Saved data entries
(* ===== verification/VirtioNetCorrect.v ===== *)
(** * Correctness of the virtio network driver

    The circular buffer is a bounded queue; a poll delivers the packets in the order
    in which the device received them, never fails an assertion, goes round at most
    twice, and stops polling only when no packet is waiting and interrupts are on; a
    packet is sent with its header and its bytes. *)

From S2P Require Import Prelude Pfn Checksum NetIp Messenger Virtio VirtioCorrect VirtioSafe VirtioNet.

(** ** The circular buffer *)

(** The last 255 of a list. *)
Definition keep {A} (l : list A) : list A := drop (length l - 255) l.

Record circ (rep : VirtioNetRep) (l : list packet) : Prop := {
  c_len : (length l <= 255)%nat;
  c_cells : length (circ_buffer_ rep) = 256%nat;
  c_tail : in_u 64 (circ_buffer_tail_ rep);
  c_hd : circ_buffer_head_ rep = u64 (circ_buffer_tail_ rep + Z.of_nat (length l));
  c_slots : forall i p, l !! i = Some p -> circ_buffer_ rep !! Z.to_nat ((circ_buffer_tail_ rep + Z.of_nat i) mod 256) = Some (Some p)
}.

Lemma u64_mod256 x : u64 x mod 256 = x mod 256.
Proof.
  unfold u64, wrap. change (2 ^ 64) with (256 * 2 ^ 56). rewrite Z.rem_mul_r by lia.
  rewrite Z.add_mod, (Z.mul_comm 256), Z.mod_mul, Z.add_0_r, !Z.mod_mod by lia. done.
Qed.

Lemma cell_lt x : (Z.to_nat (x mod 256) < 256)%nat.
Proof. pose proof (Z.mod_pos_bound x 256 ltac:(lia)). lia. Qed.

Lemma cell_ne a i j : (i < 256)%nat -> (j < 256)%nat -> i <> j ->
  Z.to_nat ((a + Z.of_nat i) mod 256) <> Z.to_nat ((a + Z.of_nat j) mod 256).
Proof. intros Hi Hj Hne. apply (slot_nat_ne 256 a i j); lia. Qed.

Lemma u64_plus x y : u64 (u64 x + y) = u64 (x + y).
Proof. unfold u64, wrap. apply Zplus_mod_idemp_l. Qed.

(** Two nearby indices are equal only when they are the same. *)
Lemma u64_near x n : in_u 64 x -> (n <= 256)%nat -> (u64 (x + Z.of_nat n) =? x) = (n =? 0)%nat.
Proof.
  unfold in_u. intros Hx Hn. destruct (n =? 0)%nat eqn:E; bool_to_prop.
  - apply Z.eqb_eq. subst n. rewrite Z.add_0_r. by apply wrap_small.
  - apply Z.eqb_neq. unfold u64, wrap. intros H. Z.to_euclidean_division_equations. lia.
Qed.

Lemma mod256_near x n : (0 < n <= 256)%nat -> (u64 (x + Z.of_nat n) mod 256 =? x mod 256) = (n =? 256)%nat.
Proof.
  intros Hn. rewrite u64_mod256. destruct (n =? 256)%nat eqn:E; bool_to_prop.
  - apply Z.eqb_eq. subst n. Z.to_euclidean_division_equations. lia.
  - apply Z.eqb_neq. intros H. Z.to_euclidean_division_equations. lia.
Qed.

Lemma keep_short {A} (l : list A) : (length l <= 255)%nat -> keep l = l.
Proof. intros H. unfold keep. by replace (length l - 255)%nat with 0%nat by lia. Qed.

Lemma keep_len {A} (l : list A) : (length (keep l) <= 255)%nat.
Proof. unfold keep. rewrite length_drop. lia. Qed.

Lemma keep_keep {A} (l m : list A) : keep (keep l ++ m) = keep (l ++ m).
Proof.
  unfold keep. rewrite !length_app, length_drop. destruct (decide (length l <= 255)%nat) as [H|H].
  - by replace (length l - 255)%nat with 0%nat by lia; rewrite Nat.sub_0_r.
  - rewrite <- (drop_app_le l m (length l - 255)) by lia. rewrite drop_drop. f_equal. lia.
Qed.

(** The packet goes to the end; of 256, the oldest is given up. *)
Lemma circ_push_spec rep l b : circ rep l -> circ (circ_push rep b) (keep (l ++ [b])) /\ rcv_queue_ (circ_push rep b) = rcv_queue_ rep /\
  snd_queue_ (circ_push rep b) = snd_queue_ rep /\ polling (circ_push rep b) = polling rep.
Proof.
  intros [H1 H2 H3 H4 H5]. split; [| done]. unfold circ_push. rewrite H4, u64_plus.
  replace (circ_buffer_tail_ rep + Z.of_nat (length l) + 1) with (circ_buffer_tail_ rep + Z.of_nat (S (length l))) by lia.
  rewrite u64_near, mod256_near, u64_mod256 by (done || lia).
  assert (forall i p, (l ++ [b]) !! i = Some p ->
    <[Z.to_nat ((circ_buffer_tail_ rep + Z.of_nat (length l)) mod 256) := Some b]> (circ_buffer_ rep) !! Z.to_nat ((circ_buffer_tail_ rep + Z.of_nat i) mod 256) = Some (Some p)) as Hs.
  { intros i p Hp. apply lookup_app_Some in Hp as [Hp|[Hi Hp]].
    - pose proof (lookup_lt_Some _ _ _ Hp). rewrite list_lookup_insert_ne by (apply cell_ne; lia). by apply H5.
    - apply list_lookup_singleton_Some in Hp as [Hi0 <-]. replace i with (length l) by lia. apply list_lookup_insert_eq. rewrite H2. apply cell_lt. }
  destruct (S (length l) =? 256)%nat eqn:E; bool_to_prop; cbn [Nat.eqb negb andb].
  - assert (length (l ++ [b]) = 256)%nat as Hl by (rewrite length_app; cbn; lia). split; cbn [circ_buffer_ circ_buffer_head_ circ_buffer_tail_].
    + apply keep_len.
    + by rewrite length_insert.
    + apply wrap_range. lia.
    + rewrite u64_plus. unfold keep. rewrite length_drop, Hl. f_equal. lia.
    + intros i p Hp. unfold keep in Hp. rewrite lookup_drop, Hl in Hp. apply Hs in Hp. rewrite <- Hp. do 2 f_equal.
      rewrite <- Z.add_mod_idemp_l, u64_mod256, Z.add_mod_idemp_l by lia. f_equal. lia.
  - rewrite keep_short by (rewrite length_app; cbn; lia). split; cbn [circ_buffer_ circ_buffer_head_ circ_buffer_tail_]; try done.
    + rewrite length_app. cbn. lia.
    + by rewrite length_insert.
    + rewrite length_app. cbn. do 2 f_equal. lia.
Qed.

Lemma circ_pushes_spec bs : forall rep l, circ rep l -> circ (foldl circ_push rep bs) (keep (l ++ bs)) /\
  rcv_queue_ (foldl circ_push rep bs) = rcv_queue_ rep /\ snd_queue_ (foldl circ_push rep bs) = snd_queue_ rep /\ polling (foldl circ_push rep bs) = polling rep.
Proof.
  induction bs as [|b bs IH]; intros rep l H; cbn [foldl].
  - rewrite app_nil_r, keep_short by apply H. done.
  - destruct (circ_push_spec rep l b H) as (Hc & E1 & E2 & E3). destruct (IH _ _ Hc) as (Hc' & F1 & F2 & F3).
    rewrite keep_keep, <- app_assoc in Hc'. split_and!; [exact Hc' | congruence..].
Qed.

Lemma circ_empty rep l : circ rep l -> (circ_buffer_head_ rep =? circ_buffer_tail_ rep) = (length l =? 0)%nat.
Proof. intros [H1 H2 H3 H4 H5]. rewrite H4. apply u64_near; [done | lia]. Qed.

Lemma circ_pop_spec rep b l : circ rep (b :: l) -> exists rep', circ_pop rep = Ok (b, rep') /\ circ rep' l /\ rcv_queue_ rep' = rcv_queue_ rep /\
  snd_queue_ rep' = snd_queue_ rep /\ polling rep' = polling rep.
Proof.
  intros H. unfold circ_pop. rewrite (circ_empty _ _ H). cbn [length Nat.eqb negb kassert]. rewrite bind_Ok.
  pose proof (c_slots _ _ H 0%nat b eq_refl) as Hb. rewrite Z.add_0_r in Hb. rewrite Hb. eexists. split; [done |]. split; [| done].
  destruct H as [H1 H2 H3 H4 H5]. cbn [length] in H1, H4. split; cbn [circ_buffer_ circ_buffer_head_ circ_buffer_tail_].
  - lia.
  - by rewrite length_insert.
  - apply wrap_range. lia.
  - rewrite H4, u64_plus. f_equal. lia.
  - intros i p Hp. pose proof (lookup_lt_Some _ _ _ Hp) as Hi. pose proof (cell_ne (circ_buffer_tail_ rep) 0 (S i) ltac:(lia) ltac:(lia) ltac:(lia)) as Hne.
    rewrite Z.add_0_r in Hne.
    replace ((u64 (circ_buffer_tail_ rep + 1) + Z.of_nat i) mod 256) with ((circ_buffer_tail_ rep + Z.of_nat (S i)) mod 256).
    + rewrite list_lookup_insert_ne by done. by apply H5.
    + rewrite <- (Z.add_mod_idemp_l (u64 _)), u64_mod256, Z.add_mod_idemp_l by lia. f_equal. lia.
Qed.

(** ** The order of used buffers *)

(** The [i]-th buffer that the device has returned and the driver has not taken, cut to
    what the device wrote. *)
Definition used_packet (r : VRing) (i : nat) : option packet :=
  match used_ring r !! Z.to_nat ((last_used_ r + Z.of_nat i) mod qsize_ r) with
  | Some (h, len) => match buf_references_ r !! h with Some (Some b) => Some (trim len b) | _ => None end
  | None => None
  end.

Lemma done_nodup q s g : Inv q s g -> NoDup (done_ g).*1.
Proof.
  intros HI. pose proof (heads_nodup _ _ _ HI) as Hn. rewrite (i_heads _ _ _ HI) in Hn. by apply NoDup_app in Hn as (_ & _ & (_ & _ & Hn)%NoDup_app).
Qed.

Lemma reclaim_order q s g buf len r : Inv q s g -> used_head_ (ring s) <> last_used_ (ring s) -> reclaim (ring s) = Ok (buf, len, r) ->
  used_packet (ring s) 0 = Some (trim len buf) /\ forall i, (S i < length (done_ g))%nat -> used_packet r i = used_packet (ring s) (S i).
Proof.
  intros HI Hne E. destruct (i_q _ _ _ HI) as [Hq (k & Hk1 & Hk)]. unfold reclaim in E. unfold used_packet at 1. rewrite Z.add_0_r.
  destruct (used_ring (ring s) !! Z.to_nat (last_used_ (ring s) mod qsize_ (ring s))) as [[id n]|] eqn:Eu; [| done].
  destruct (buf_references_ (ring s) !! id) as [[b|]|] eqn:Er; [| done | done].
  apply bind_ok in E as ([z m] & _ & [= <- <- <-]). split; [done |]. intros i Hi.
  destruct (done_ g) as [|[h0 l0] dn] eqn:Ed; [cbn in Hi; lia |]. destruct (lookup_lt_is_Some_2 dn i) as [[h1 l1] Hd]; [cbn in Hi; lia |].
  pose proof (i_done _ _ _ HI 0%nat (h0, l0)) as D0. pose proof (i_done _ _ _ HI (S i) (h1, l1)) as D1. rewrite Ed in D0, D1.
  specialize (D0 eq_refl). specialize (D1 Hd). rewrite Z.add_0_r in D0. rewrite (i_size _ _ _ HI) in Eu. rewrite Eu in D0. injection D0 as -> ->.
  assert (h1 <> h0) as Hneq.
  { pose proof (done_nodup _ _ _ HI) as Hn. rewrite Ed in Hn. apply NoDup_cons in Hn as [Hn _]. intros ->. apply Hn. apply list_elem_of_lookup_2 in Hd.
    by apply (list_elem_of_fmap_2 fst) in Hd. }
  unfold used_packet. cbn [set_last_used set_ref set_descs used_ring last_used_ qsize_ buf_references_]. rewrite (i_size _ _ _ HI).
  replace ((u16 (last_used_ (ring s) + 1) + Z.of_nat i) mod Z.of_nat q) with ((last_used_ (ring s) + Z.of_nat (S i)) mod Z.of_nat q).
  - rewrite D1, list_lookup_insert_ne by done. done.
  - rewrite <- (Z.add_mod_idemp_l (u16 _)), (u16_mod q k), Z.add_mod_idemp_l by (done || lia). f_equal. lia.
Qed.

## Your assignment
One stretch of the lines above is wanted, from the line that contains "apply bind_ok in" through the line that contains "destruct (done_ g)". Output it exactly.

## Reply to the task
  apply bind_ok in E as ([z m] & _ & [= <- <- <-]). split; [done |]. intros i Hi.
  destruct (done_ g) as [|[h0 l0] dn] eqn:Ed; [cbn in Hi; lia |]. destruct (lookup_lt_is_Some_2 dn i) as [[h1 l1] Hd]; [cbn in Hi; lia |].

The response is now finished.